I have the first version of the Canon EF 24-105mm F/4L IS USM lens. It has annoying zoom creep. If I walk around with this lens, with the camera hanging from my neck, occasionally the zoom automatically extends from 24mm. This happens rarely enough that checking the zoom ring every 5-10 minutes is enough to stay most of the time at 24mm, when walking around -- I counted approximately three occurrences of zoom creep per hour when walking around. There is no zoom lock in this lens. I have never found the zoom ring too hard to rotate, contrary to the criticism by Ken Rockwell.

I would like the zoom mechanism to be stiffer so that the zoom doesn't creep. How to achieve this? I wouldn't want to throw away a perfectly fine second-hand-purchase and purchase a 1200 USD new lens instead. The lens is absolutely flawless apart from this zoom creep issue.
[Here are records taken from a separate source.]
(** Every position of the word adds two characters at most. *)
Lemma loop_length word : ∀ chars pos code skip,
  length (Norphone.loop word chars pos code skip)
  ≤ length code + 2 * (length chars - skip).
Proof.
  induction chars as [|char chars IH]; intros pos code skip;
    cbn [Norphone.loop length]; [lia|].
  destruct skip as [|skip].
  - destruct (Norphone.first_match word pos Norphone.lengths)
      as [[len out]|] eqn:Hm.
    + assert (length out ≤ 2) as Hout.
      { revert Hm. apply (first_match_Some (λ o, length o ≤ 2)).
        apply (replacements_Forall (λ o, length o ≤ 2)). by_compute. }
      pose proof (IH (S pos) (code ++ out) (len - 1)) as Hle.
      rewrite length_app in Hle. lia.
    + destruct (_ || _).
      * pose proof (IH (S pos) (code ++ [char]) 0) as Hle.
        rewrite length_app in Hle. simpl in Hle. lia.
      * pose proof (IH (S pos) code 0). lia.
  - pose proof (IH (S pos) code skip). lia.
Qed.

Lemma clip_neg len (n : nat) :
  PyStr.clip len (- Z.of_nat (S n))%Z = len - S n.
Proof.
  unfold PyStr.clip.
  destruct (Z.ltb_spec (- Z.of_nat (S n))%Z 0); lia.
Qed.

Lemma final_length word : length (Norphone.final word) ≤ length word.
Proof.
  unfold Norphone.final.
  destruct (PyStr.eqb _ _) eqn:Hdt.
  - apply bool_decide_eq_true in Hdt.
    apply (f_equal length) in Hdt.
    unfold PyStr.slice_from, PyStr.slice_to in *.
    change (-2)%Z with (- Z.of_nat 2)%Z in *. rewrite clip_neg in *.
    rewrite length_drop in Hdt. change (length (u "DT")) with 2 in Hdt.
    rewrite length_app, length_take. simpl. lia.
  - destruct (_ && _).
    + unfold PyStr.slice_to. rewrite length_take. lia.
    + done.
Qed.

Lemma code_of_length word :
  length (Norphone.code_of word) ≤ 2 * length word.
Proof.
  destruct word as [|a word]; [done|].
  unfold Norphone.code_of.
  pose proof (initial_spec (a :: word)) as (Hstart & _ & Hlen).
  pose proof (final_length (a :: word)) as Hfin.
  destruct (Norphone.initial (a :: word)) as [code skip].
  cbn [fst snd] in *.
  pose proof (loop_length (Norphone.final (a :: word))
                (Norphone.final (a :: word)) 0 code skip) as Hloop.
  cbn [length] in *.
  destruct Hstart as [->|Hskip]; simpl in *; lia.
Qed.

End NorphoneLength.

(** ** SfinxBis: names made of white space *)

Section Blank.
Import Chr.
Local Open Scope nat_scope.
Implicit Types (w old new p t : str) (ch : N).

Lemma startswith_missing w p ch :
  ch ∈ p → ch ∉ w → PyStr.startswith w p = false.
Proof.
  revert w. induction p as [|a p IH]; intros w Hp Hw.
  - by apply not_elem_of_nil in Hp.
  - destruct w as [|b w]; [done|]. cbn [PyStr.startswith].
    apply not_elem_of_cons in Hw as [Hne Hw].
    apply elem_of_cons in Hp as [->|Hp].
    + destruct (N.eqb_spec a b); [congruence | done].
    + rewrite (IH w Hp Hw). apply andb_false_r.
Qed.

Lemma contains_missing w p ch :
  ch ∈ p → ch ∉ w → PyStr.contains p w = false.
Proof.
  intros Hp. induction w as [|b w IH]; intros Hw;
    cbn [PyStr.contains]; rewrite (startswith_missing _ p ch) by done.
  - done.
  - apply not_elem_of_cons in Hw as [_ Hw]. by apply IH.
Qed.

Lemma replace_missing old new w ch :
  ch ∈ old → ch ∉ w → PyStr.replace old new w = w.
Proof.
  intros Hp. unfold PyStr.replace.
  induction w as [|b w IH]; intros Hw; cbn [PyStr.replace_from]; [done|].
  rewrite (startswith_missing _ old ch) by done.
  apply not_elem_of_cons in Hw as [_ Hw]. by rewrite IH.
Qed.

Lemma space_not_elem w ch :
  Forall (λ c, PyStr.isspace c = true) w → PyStr.isspace ch = false →
  ch ∉ w.
Proof.
  rewrite Forall_forall. intros Hw Hch Hin. apply Hw in Hin. congruence.
Qed.

Lemma titles_lettered :
  Forall (λ t, existsb (λ c, negb (PyStr.isspace c)) (drop 1 t) = true)
         SfinxBis._adelstitler.
Proof.
  repeat match goal with
         | |- Forall _ ?l =>
             let l' := eval vm_compute in l in
             change l with l';
             first [apply Forall_nil_2 | apply Forall_cons_2]
         | |- _ => by vm_compute
         end.
Qed.

Lemma remove_title_blank w t :
  existsb (λ c, negb (PyStr.isspace c)) (drop 1 t) = true →
  Forall (λ c, PyStr.isspace c = true) w →
  SfinxBis.remove_title w t = w.
Proof.
  intros Ht Hw. apply existsb_exists in Ht as (ch & Hin & Hch).
  apply list_elem_of_In in Hin. apply negb_true_iff in Hch.
  pose proof (space_not_elem w ch Hw Hch) as Hmiss.
  assert (ch ∈ t) as Hint.
  { apply (elem_of_sublist (drop 1 t)); [done | apply sublist_drop]. }
  unfold SfinxBis.remove_title.
  assert (∀ fuel, SfinxBis.strip_title fuel t w = w) as ->.
  { intros [|fuel]; cbn [SfinxBis.strip_title]; [done|].
    by rewrite (contains_missing w t ch). }
  change 1%Z with (Z.of_nat 1). rewrite slice_from_nat.
  by rewrite (startswith_missing w (drop 1 t) ch).
Qed.

Lemma split_blank w :
  Forall (λ c, PyStr.isspace c = true) w → PyStr.split w = [].
Proof.
  unfold PyStr.split. induction 1 as [|c w Hc _ IH]; [done|].
  cbn [PyStr.split_from]. by rewrite Hc.
Qed.

Lemma words_of_blank (upper nfc : str → str) word :
  Forall (λ c, PyStr.isspace c = true) (nfc (upper word)) →
  SfinxBis.words_of upper nfc word = [].
Proof.
  intros Hw. unfold SfinxBis.words_of. cbv zeta.
  rewrite (replace_missing [Eszett] _ _ Eszett);
    [|left | by apply space_not_elem].
  rewrite (replace_missing (u "-") _ _ 45%N);
    [|left | by apply space_not_elem].
  assert (∀ ts, Forall (λ t, existsb (λ c, negb (PyStr.isspace c))
                               (drop 1 t) = true) ts →
                foldl SfinxBis.remove_title (nfc (upper word)) ts
                = nfc (upper word)) as Hfold.
  { induction 1 as [|t ts Ht _ IH]; [done|]. cbn [foldl].
    by rewrite remove_title_blank. }
  rewrite Hfold by apply titles_lettered.
  by apply split_blank.
Qed.

End Blank.

(** ** Statements, continued *)

(** X13.  The SfinxBis code of a word can depend on the order in which
    the set of soft vowels is enumerated.  Both orders below enumerate
    every set in full; for BEYIG the order of the source text turns the
    word into BEJIG and gives the code B22, while the order that starts
    from Y turns it into BEJJG and gives another code.  This holds for
    every upper-casing that leaves BEYIG alone and every
    [_delete_consecutive_repeats] that only deletes characters, leaves no
    two equal neighbours, and keeps a word without equal neighbours. *)
Theorem SfinxBis_set_order_matters :
  ∀ (upper nfc _delete_consecutive_repeats : str → str),
    nfc (upper (Chr.u "BEYIG")) = Chr.u "BEYIG" →
    (∀ w, _delete_consecutive_repeats w `sublist_of` w) →
    (∀ w, Phonetic.no_repeat (_delete_consecutive_repeats w) = true) →
    (∀ w, Phonetic.no_repeat w = true → _delete_consecutive_repeats w = w) →
    (∀ s, SfinxBis.written_order s ≡ₚ s) ∧
    (∀ s, SfinxBis.soft_from_Y s ≡ₚ s) ∧
    SfinxBis._foersvensker SfinxBis.written_order (Chr.u "BEYIG")
      = Chr.u "BEJIG" ∧
    SfinxBis._foersvensker SfinxBis.soft_from_Y (Chr.u "BEYIG")
      = Chr.u "BEJJG" ∧
    SfinxBis.encode upper nfc _delete_consecutive_repeats
      SfinxBis.written_order (Chr.u "BEYIG") (-1) = [Chr.u "B22"] ∧
    SfinxBis.encode upper nfc _delete_consecutive_repeats
      SfinxBis.soft_from_Y (Chr.u "BEYIG") (-1) ≠ [Chr.u "B22"].
Proof.
  intros upper nfc dcr Hup Hsub Hnr Hkeep.
  split; [apply written_order_Permutation|].
  split; [apply soft_from_Y_Permutation|].
  split; [by vm_compute|]. split; [by vm_compute|].
  split.
  - by apply encode_BEYIG_written.
  - by apply encode_BEYIG_from_Y.
Qed.

Lemma SfinxBis_set_order_matters_witness :
  SfinxBis.encode (λ w, w) (λ w, w) Phonetic.delete_repeats
    SfinxBis.written_order (Chr.u "BEYIG") (-1) = [Chr.u "B22"] ∧
  SfinxBis.encode (λ w, w) (λ w, w) Phonetic.delete_repeats
    SfinxBis.soft_from_Y (Chr.u "BEYIG") (-1) ≠ [Chr.u "B22"].
Proof.
  apply (SfinxBis_set_order_matters (λ w, w) (λ w, w)
           Phonetic.delete_repeats).
  - reflexivity.
  - apply delete_repeats_sublist.
  - apply delete_repeats_no_repeat.
  - apply delete_repeats_fixed.
Defined.

(** X14.  A Norphone code is at most twice as long as the upper-cased
    word, as long as [_delete_consecutive_repeats] only deletes
    characters. *)
Theorem Norphone_code_length :
  ∀ (upper _delete_consecutive_repeats : str → str),
    (∀ w, _delete_consecutive_repeats w `sublist_of` w) →
    ∀ word : str,
      length (Norphone.encode upper _delete_consecutive_repeats word)
      ≤ 2 * length (upper word).
Proof.
  intros upper dcr Hdcr word. unfold Norphone.encode.
  pose proof (sublist_length _ _ (Hdcr (Norphone.code_of (upper word)))).
  pose proof (code_of_length (upper word)). lia.
Qed.

Lemma Norphone_code_length_witness :
  length (Norphone.encode (λ w, w) Phonetic.delete_repeats (Chr.u "XAXA"))
  ≤ 2 * length (Chr.u "XAXA").
Proof.
  apply (Norphone_code_length (λ w, w) Phonetic.delete_repeats).
  apply delete_repeats_sublist.
Defined.

(** X15.  A name that holds white space only once it is upper-cased, the
    empty name included, gets the single empty code. *)
Theorem SfinxBis_blank_name :
  ∀ (upper nfc _delete_consecutive_repeats : str → str)
    (iter : list N → list N) (word : str) (max_length : Z),
    Forall (λ ch, PyStr.isspace ch = true) (nfc (upper word)) →
    SfinxBis.encode upper nfc _delete_consecutive_repeats iter
      word max_length = [[]].
Proof.
  intros upper nfc dcr iter word max_length Hw.
  unfold SfinxBis.encode. by rewrite words_of_blank.
Qed.

Lemma SfinxBis_blank_name_witness :
  SfinxBis.encode (λ w, w) (λ w, w) Phonetic.delete_repeats (λ s, s)
    [32; 9; 32]%N 4 = [[]].
Proof.
  apply (SfinxBis_blank_name (λ w, w) (λ w, w) Phonetic.delete_repeats
           (λ s, s) [32; 9; 32]%N 4).
  repeat constructor.
Defined.

(** ** The examples of the docstrings

    Evaluated on words already in upper case, with [delete_repeats] for
    the method of the base class and the sets enumerated as written. *)

Example Norphone_docstring :
  let encode := Norphone.encode (λ w, w) Phonetic.delete_repeats in
  encode (Chr.u "HANSEN") = Chr.u "HNSN"
  ∧ encode (Chr.u "LARSEN") = Chr.u "LRSN"
  ∧ encode (Chr.u "AAGAARD") = Chr.A_ring :: Chr.u "KRT"
  ∧ encode (Chr.u "BRAATEN") = Chr.u "BRTN"
  ∧ encode (Chr.u "SANDVIK") = Chr.u "SNVK".
Proof. by vm_compute. Qed.

Example SfinxBis_docstring :
  let encode w :=
    SfinxBis.sfinxbis (λ w, w) (λ w, w) Phonetic.delete_repeats
      SfinxBis.written_order w None in
  encode (Chr.u "CHRISTOPHER") = [Chr.u "K68376"]
  ∧ encode (Chr.u "NIALL") = [Chr.u "N4"]
  ∧ encode (Chr.u "SMITH") = [Chr.u "S53"]
  ∧ encode (Chr.u "SCHMIDT") = [Chr.u "S53"]
  ∧ encode (Chr.u "JOHANSSON") = [Chr.u "J585"]
  ∧ encode (Chr.u "SJ" ++ [Chr.O_uml] ++ Chr.u "BERG") = [Chr.u "#162"].
Proof. by vm_compute. Qed.

Example PyStr_builtins :
  PyStr.replace (Chr.u "AA") (Chr.u "B") (Chr.u "AAAXAA") = Chr.u "BAXB"
  ∧ PyStr.split (Chr.u "  AB  C D ") = [Chr.u "AB"; Chr.u "C"; Chr.u "D"]
  ∧ PyStr.slice (-2) (-1) (Chr.u "ABC") = Chr.u "B"
  ∧ PyStr.slice (-2) (-1) (Chr.u "A") = []
  ∧ PyStr.slice_to (-2) (Chr.u "A") = []
  ∧ PyStr.slice_from (-2) (Chr.u "A") = Chr.u "A".
Proof. by vm_compute. Qed.

(** ** SfinxBis: the first character of a code *)

Section FirstCharacter.
Import Chr.
Local Open Scope nat_scope.
Implicit Types (w word : str) (ch : N).

Variable upper nfc : str → str.
Variable _delete_consecutive_repeats : str → str.
Variable iter : list N → list N.

Hypothesis repeats_deleted :
  ∀ w, _delete_consecutive_repeats w `sublist_of` w.

Local Ltac by_compute :=
  repeat match goal with
         | |- Forall _ ?l =>
             let l' := eval vm_compute in l in
             change l with l';
             first [apply Forall_nil_2
                   | apply Forall_cons_2; cbn beta iota delta [fst snd]]
         | |- _ => compute_done
         end.

(** [_substitutions] leaves no Z either. *)
Lemma foersvensker_no_Z w :
  Forall (λ ch, ch ≠ 90%N) (SfinxBis._foersvensker iter w).
Proof.
  unfold SfinxBis._foersvensker. cbv zeta.
  repeat (apply replace_Forall; [by_compute|]).
  apply (translate_Forall (λ _, True)); [|by apply Forall_true].
  intros ch _.
  destruct (find _ SfinxBis._substitutions) as [e|] eqn:Hf; simpl.
  - apply find_some in Hf as [Hin _].
    assert (Forall (λ e : N * N, e.2 ≠ 90%N) SfinxBis._substitutions) as Hall
      by by_compute.
    rewrite Forall_forall in Hall. apply Hall. by apply list_elem_of_In.
  - intros ->. vm_compute in Hf. discriminate.
Qed.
Related, although this question asks about the typicality of the issue and not how to fix it: Is it typical to experience zoom creep with the Canon EF 24-105mm F/4 L IS USM?


It is not necessary to throw away the lens, as zoom creep on this lens is trivial to be fixed (or some could say worked around).

There is a gap between rotating parts, between the distance scale and the zoom ring of the lens. Purchase a 20 USD collection of O-rings of variable sizes, and put an O-ring over this gap. The O-ring I used is marked F-32 and it appears to have an inner diameter of two inches and tube diameter of 3 mm so it's relatively thick. It requires a bit of force to put the small O-ring around the large lens (diameter 79mm at this location), but once this has been done, the O-ring resists rotation of the lens so much that the zoom creep no longer occurs. The zoom ring is markedly stiffer to turn as well after this modification, much to the horror of Ken Rockwell. Problem solved!

Depending on the severity of the zoom creep, it may be necessary in extreme cases to use an even smaller inner diameter O-ring. Furthermore, the tube diameter of the O-ring probably affects what is the optimal inner diameter of the O-ring (thicker-tubed O-rings require less difference between the O-ring inner diameter and the lens outer diameter), so don't treat "2 inches" as an absolute truth.

The modification likely improves the weather resistance of the lens, as well. It is practically invisible from a distance: as the O-ring is black and small, nobody notices you purchased poor-quality gear and had to modify it. For someone to notice the modification, one needs to look at the lens very closely.

Lens with O-ring

Others who have solved the zoom creep:


A zoom lock included in the design of a lens was more common back 30-40 years ago than it is today.

Many experienced photographers today use something that is almost the butt of jokes about duct tape fixing anything when they wish to keep a zoom lens at a specific setting for a series of photos: gaffer's tape. It holds well enough but doesn't leave any residue once removed.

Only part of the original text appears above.